In a surprise move ahead of the vote, the United States circulated a rival UN Security Council resolution that would support a temporary cease-fire in Gaza linked to the release of all hostages, and call for the lifting of all restrictions on the delivery of humanitarian aid.

Both of these actions "would help to create the conditions for a sustainable cessation of hostilities,” the draft resolution obtained by The Associated Press said.

US deputy ambassador Robert Wood told several reporters on Monday that the Arab-backed resolution is not "an effective mechanism for trying to do the three things that we want to see happen - which is get hostages out, more aid in, and a lengthy pause to this conflict.”

With the US draft, "what we’re looking at is another possible option, and we’ll be discussing this with friends going forward,” Wood said. "I don’t think you can expect anything to happen tomorrow.”

A senior US official said later on Monday that "We don’t believe in a rush to a vote.”

The official, speaking on condition of anonymity ahead of council discussions on the US draft, said, "We intend to engage in the coming days in intensive negotiation around it. … That’s why we’re not putting a timeline on a vote, but we do recognise the urgency of the situation.”

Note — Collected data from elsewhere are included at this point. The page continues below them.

(* ===== verification/Issues.v ===== *)
(** * Issues: from ESLint messages to SonarQube issues

    The code of [packages/jsts/src/linter/issues], [linter/quickfixes],
    [linter/parameters] and of [rules/helpers/location.ts] and
    [rules/helpers/generate-meta.ts]: a rule packs its secondary locations in the
    text of its message, the linter wrapper unpacks them, extracts the results of
    the internal rules and the paths of the UCFG files, and turns fixes into quick
    fixes. [JSON.parse] may give a value that is not of the type the code
    annotates; for a known field of the wrong type the model stops with [IllTyped]. *)

From Stdlib Require Import ZArith Lia Ascii.
From stdpp Require Import base list strings.
From S2P Require Import Prelude JsString Json.

Open Scope js_scope.

(** ** Data *)

(** [Location] of [issues/location.ts] and [IssueLocation] of [helpers/location.ts] *)
Record IssueLocation := mkIssueLocation {
  il_message : option string;
  il_column : Z;
  il_line : Z;
  il_endColumn : Z;
  il_endLine : Z }.

Record QuickFixEdit := mkEdit { qe_loc : IssueLocation; qe_text : string }.

Record QuickFix := mkQuickFix { qf_message : string; qf_edits : list QuickFixEdit }.

Record Issue := mkIssue {
  i_ruleId : string;
  i_line : Z;
  i_column : Z;
  i_endLine : option Z;
  i_endColumn : option Z;
  i_message : string;
  i_cost : option Z;
  i_secondaryLocations : list IssueLocation;
  i_quickFixes : list QuickFix }.

(** What ESLint gives: a fix replaces a range of the text, a suggestion is a fix
    with a description, a message has a rule (none on a parsing error). *)
Record Fix := mkFix { f_range : Z * Z; f_text : string }.

Record Suggestion := mkSuggestion { s_desc : string; s_fix : Fix }.
Lemma fold_left_map {A B C} (f : C -> A -> C) (g : B -> A) l : forall c,
  fold_left f (map g l) c = fold_left (fun c b => f c (g b)) l c.
Proof. induction l; intros; cbn; auto. Qed.

Lemma sortRules_flat rules : forall st,
  sortRules rules st = fold_left (fun st e => addRule e.1 st e.2) (targets rules) st.
Proof.
  induction rules as [|r rest IH]; intros st; [done|].
  unfold sortRules, targets. cbn [fold_left flat_map]. rewrite fold_left_app, fold_left_map. apply IH.
Qed.

(** After the pairs [l], the rules of every key are the ones selected. *)
Record sorted (l : list (RuleConfig * FileType)) (st : Keys * RulesByKey) : Prop := mkSorted {
  s_keys : keys_ok st.1;
  s_dom : st.2.*1 = st.1.1.*1;
  s_rules : forall a k, (a, k) ∈ st.1.1 -> map_get a st.2 = Some (selected k l);
  s_known : forall k, k ∈ st.1.1.*2 <-> selected k l <> [] }.

Lemma selected_snoc k l e :
  selected k (l ++ [e]) = selected k l ++ (if decide (key_of e = k) then [e.1] else []).
Proof.
  unfold selected. rewrite filter_app, fmap_app, filter_cons, filter_nil. by case_decide.
Qed.
(* ===== verification/Cognitive.v ===== *)
(** * Cognitive: the cognitive complexity of functions and files (rule S3776)

    The code of [packages/jsts/src/rules/S3776/rule.ts] with
    [helpers/jsx.ts] and the location of a function of [helpers/location.ts]: the
    state of the rule, an operation per ESLint selector, and the traversal of
    ESLint, which on a node runs the selectors in the order of their specificity
    ([*], then [:function], then the type). The arrays the rule keeps are never
    changed after they are stored elsewhere, so they are values here. *)

From Stdlib Require Import ZArith Lia Ascii.
From stdpp Require Import base list sets strings.
From S2P Require Import Prelude JsString Json Estree Ast Issues.

Open Scope js_scope.
Open Scope Z_scope.

Record ComplexityPoint := mkPoint { complexity : Z; location : SourceLocation }.

Inductive cc_error :=
| NoToken
| ReportFailed (e : lint_error)
| OutOfFuel.

(** Where an issue is: a location (of a function, possibly undefined) or a node. *)
Inductive place :=
| AtLocation (l : option SourceLocation)
| AtNode (n : node).

Notation Descriptor := (ReportDescriptor place).

(** The node, the parent and the location of an entry are never read. *)
Record SecondLevelFunction := mkSecondLevel {
  complexityIfThisSecondaryIsTopLevel : list ComplexityPoint;
  slf_complexityIfNested : list ComplexityPoint }.

(** The variables of [create]. A stack is a list whose head is the top; nodes are
    in sets by their identity. *)
Record state := mkState {
  fileComplexity : Z;
  complexityIfNotNested : list ComplexityPoint;
  complexityIfNested : list ComplexityPoint;
  nesting : Z;
  topLevelHasStructuralComplexity : bool;
  component_nameStartsWithCapital : bool;
  component_returnsJsx : bool;
  topLevelOwnComplexity : list ComplexityPoint;
  nestingNodes : list nat;
  consideredLogicalExpressions : list nat;
  enclosingFunctions : list node;
  functionOwnComplexity : list (list ComplexityPoint);
  functionOwnControlFlowNesting : list Z;
  secondLevelFunctions : list SecondLevelFunction;
  reports : list Descriptor }.

Definition initial_state : state :=
  mkState 0 [] [] 0 false false false [] [] [] [] [] [] [] [].

Definition DEFAULT_THRESHOLD : Z := 15.

Definition message : string :=
  "Refactor this function to reduce its Cognitive Complexity from {{complexityAmount}} to the {{threshold}} allowed.".

Definition id_of (n : node) : nat := h_id (hdr n).

Definition is_function (n : node) : bool := includes (type_of n) FUNCTION_NODES.

(** The loop of a [reduce] over the points. *)
Definition total (l : list ComplexityPoint) : Z :=
  fold_left (fun acc cur => acc + complexity cur) l 0.

(** [helpers/jsx.ts] *)

Fixpoint flattenJsxShortCircuitNodes (fuel : nat) (root : node) (n : node) : option (list node) :=
  match fuel with
  | O => None
  | S fuel' =>
      if (type_of n =s "ConditionalExpression")
         || ((type_of n =s "LogicalExpression")
             && negb (default "" (get_str n "operator") =s default "" (get_str root "operator")))
      then None
      else if negb (type_of n =s "LogicalExpression") then Some []
      else
        match get_node n "left", get_node n "right" with
        | Some l, Some r =>
            match flattenJsxShortCircuitNodes fuel' root l, flattenJsxShortCircuitNodes fuel' root r with
            | Some leftNodes, Some rightNodes => Some (leftNodes ++ [n] ++ rightNodes)
            | _, _ => None
            end
        | _, _ => None
        end
  end.

Definition getJsxShortCircuitNodes (parent : option node) (logicalExpression : node) : option (list node) :=
  if opt_type_is parent "JSXExpressionContainer"
  then flattenJsxShortCircuitNodes (node_size logicalExpression) logicalExpression logicalExpression
  else None.

(** [flattenLogicalExpression]: the logical expressions, in the order of their
    operators; the caller marks them as considered. *)
Fixpoint flattenLogicalExpression (fuel : nat) (n : option node) : list node :=
  match fuel, n with
  | S fuel', Some n =>
      if isLogicalExpression (Some n)
      then flattenLogicalExpression fuel' (get_node n "left") ++ [n]
           ++ flattenLogicalExpression fuel' (get_node n "right")
      else []
  | _, _ => []
  end.

(** Fields of the state that operations change. *)

Definition set_nesting (st : state) (nodes : list nat) (n : Z) (flow : list Z) : state :=
  mkState (fileComplexity st) (complexityIfNotNested st) (complexityIfNested st) n
    (topLevelHasStructuralComplexity st) (component_nameStartsWithCapital st) (component_returnsJsx st)
    (topLevelOwnComplexity st) nodes (consideredLogicalExpressions st) (enclosingFunctions st)
    (functionOwnComplexity st) flow (secondLevelFunctions st) (reports st).

Definition addNestingNode (n : option node) (st : state) : state :=
  match n with
  | Some n =>
      set_nesting st (set_add (id_of n) (nestingNodes st)) (nesting st) (functionOwnControlFlowNesting st)
  | None => st
  end.

Definition set_considered (st : state) (ids : list nat) : state :=
  mkState (fileComplexity st) (complexityIfNotNested st) (complexityIfNested st) (nesting st)
    (topLevelHasStructuralComplexity st) (component_nameStartsWithCapital st) (component_returnsJsx st)
    (topLevelOwnComplexity st) (nestingNodes st) ids (enclosingFunctions st)
    (functionOwnComplexity st) (functionOwnControlFlowNesting st) (secondLevelFunctions st) (reports st).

Arab nations, supported by many of the 193 UN member countries, have been demanding a cease-fire for months as Israel’s military offensive has intensified in response to the Hamas attack that killed 1,200 people and saw some 250 others taken hostage.

The number of Palestinians killed has surpassed 29,000, according to the Gaza Health Ministry, which doesn’t distinguish between civilians and combatants but says the majority are women and children.